Material for this task:
(** ** Free *)

(** What freeing [n] bytes at [t] does: the range becomes free, the bytes [old] that
    backed it are no longer held, nothing else changes and the counters shrink. *)
Record freed s s' t n old : Prop := {
  fd_cells : forall a, vw (vm s') a = if decide (t <= a < t + n) then Some free_cell else vw (vm s) a;
  fd_old : forall o, o ∈ old <-> exists a, t <= a < t + n /\ host s a = Some (fcram + o);
  fd_held : held s' = held s ∖ old;
  fd_memory : memb s' = memb s;
  fd_used : memory_used (process s') = u32 (memory_used (process s) - n);
  fd_limit : resource_limit (process s') = (Limit.Release Limit.Commit n (resource_limit (process s))).2;
}.

Lemma free_run r live o n : ledger r live -> 0 <= o -> 0 <= n -> o + n < 2 ^ 32 -> range o n ⊆ live ->
  exists r', Region.Free o n r = Done r' /\ ledger r' (live ∖ range o n) /\ layout r' = layout r.
Proof.
  intros Hl Hn Ho He Hs. destruct (RT.serve_ok (RT.RFree o n) r live Hl) as (r' & live' & E & Hl' & Hlay); [by split_and!|].
  unfold RT.serve in E. destruct (Free o n r) as [r1|]; [|done]. injection E as <- <-. by exists r1.
Qed.

Lemma mapped_host s a : all_mapped (VM.vma_map (vm s)) a (a + 1) -> is_Some (host s a).
Proof. intros Hm. destruct (Hm a ltac:(lia)) as ([ty p st x] & Hc & Hty). unfold host, GF.host_of. rewrite Hc. simpl in Hty. subst. by eexists. Qed.

Lemma try_ok f s v v' : f (vm s) = Done (ResultSuccess, v) -> v' = v -> try_ f s = Done (Val tt, set_vm v' s).
Proof. intros E ->. unfold try_. fold (vm s). rewrite E. done. Qed.

Definition linear_freed i r' o n v s : st :=
  set_limit (Limit.Release Limit.Commit n (resource_limit (process s))).2
    (set_used (u32 (memory_used (process s) - n)) (set_holding (set_sub (o, o + n) (holding_memory (process s))) (set_region i r' (set_vm v s)))).
(** ** Calls that stop the emulator *)

(** A protection of no bytes, or past the end of the address space. *)
Theorem empty_protect_stops s t n p : 0 <= t < 2 ^ 32 -> t `mod` CITRA_PAGE_SIZE = 0 -> 0 <= n < 2 ^ 32 -> n `mod` CITRA_PAGE_SIZE = 0 ->
  Z.land p VM.PermReadWrite = p -> n = 0 \/ VM.MAX_ADDRESS < t + n ->
  control (mk_call t 0 n MEMOP_PROTECT p) s = Stop FAssert.
Proof.
  intros Ht Hta Hn Hna Hp Hbad. unfold control, Proc.ControlMemory. cbn [addr0 addr1 csize operation perms].
  apply aligned_bool in Hta, Hna. unfold VM.page_aligned in Hta, Hna. rewrite Hta, unless_true. change (Z.land 0 CITRA_PAGE_MASK =? 0) with true.
  rewrite unless_true, Hna, unless_true. cbv zeta. rewrite Hp, (Z.eqb_refl p), unless_true. change (Z.land (Z.land MEMOP_PROTECT (Z.lnot MEMOP_REGION_MASK)) MEMOP_OPERATION_MASK) with MEMOP_PROTECT.
  cbv zeta. change (MEMOP_PROTECT =? MEMOP_FREE) with false. change (MEMOP_PROTECT =? MEMOP_COMMIT) with false.
  change (MEMOP_PROTECT =? MEMOP_MAP) with false. change (MEMOP_PROTECT =? MEMOP_UNMAP) with false. change (MEMOP_PROTECT =? MEMOP_PROTECT) with true. cbv iota.
  rewrite (pm_step get _ _ _ _ eq_refl). unfold mbind at 1, pm_bind, try_, VM.ReprotectRange, VM.CarveVMARange, VM.page_aligned.
  rewrite Hta, Hna. destruct (VM.is_locked _); [done|]. cbn [negb assert_ mbind outcome_bind]. cbv zeta. assert (VM.MAX_ADDRESS < 2 ^ 32) by done.
  destruct (Z.leb_spec t (u32 (t + n))) as [Hle|]; [|done]. cbn [assert_ mbind outcome_bind].
  destruct (Z.leb_spec (u32 (t + n)) VM.MAX_ADDRESS) as [Hend|]; [|done]. cbn [assert_ mbind outcome_bind].
  destruct (Z.ltb_spec 0 n) as [Hpos|]; [|done]. exfalso. destruct Hbad as [->|Hbad]; [lia|].
  destruct (Z.lt_ge_cases (t + n) (2 ^ 32)); [rewrite u32_small in Hend by lia; lia|].
  assert (u32 (t + n) = t + n - 2 ^ 32) as E by zdm. lia.
Qed.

What to do: A line counts if it contains the string "false"; report how many lines in the material do, giving only the number.

Exercise answer: 2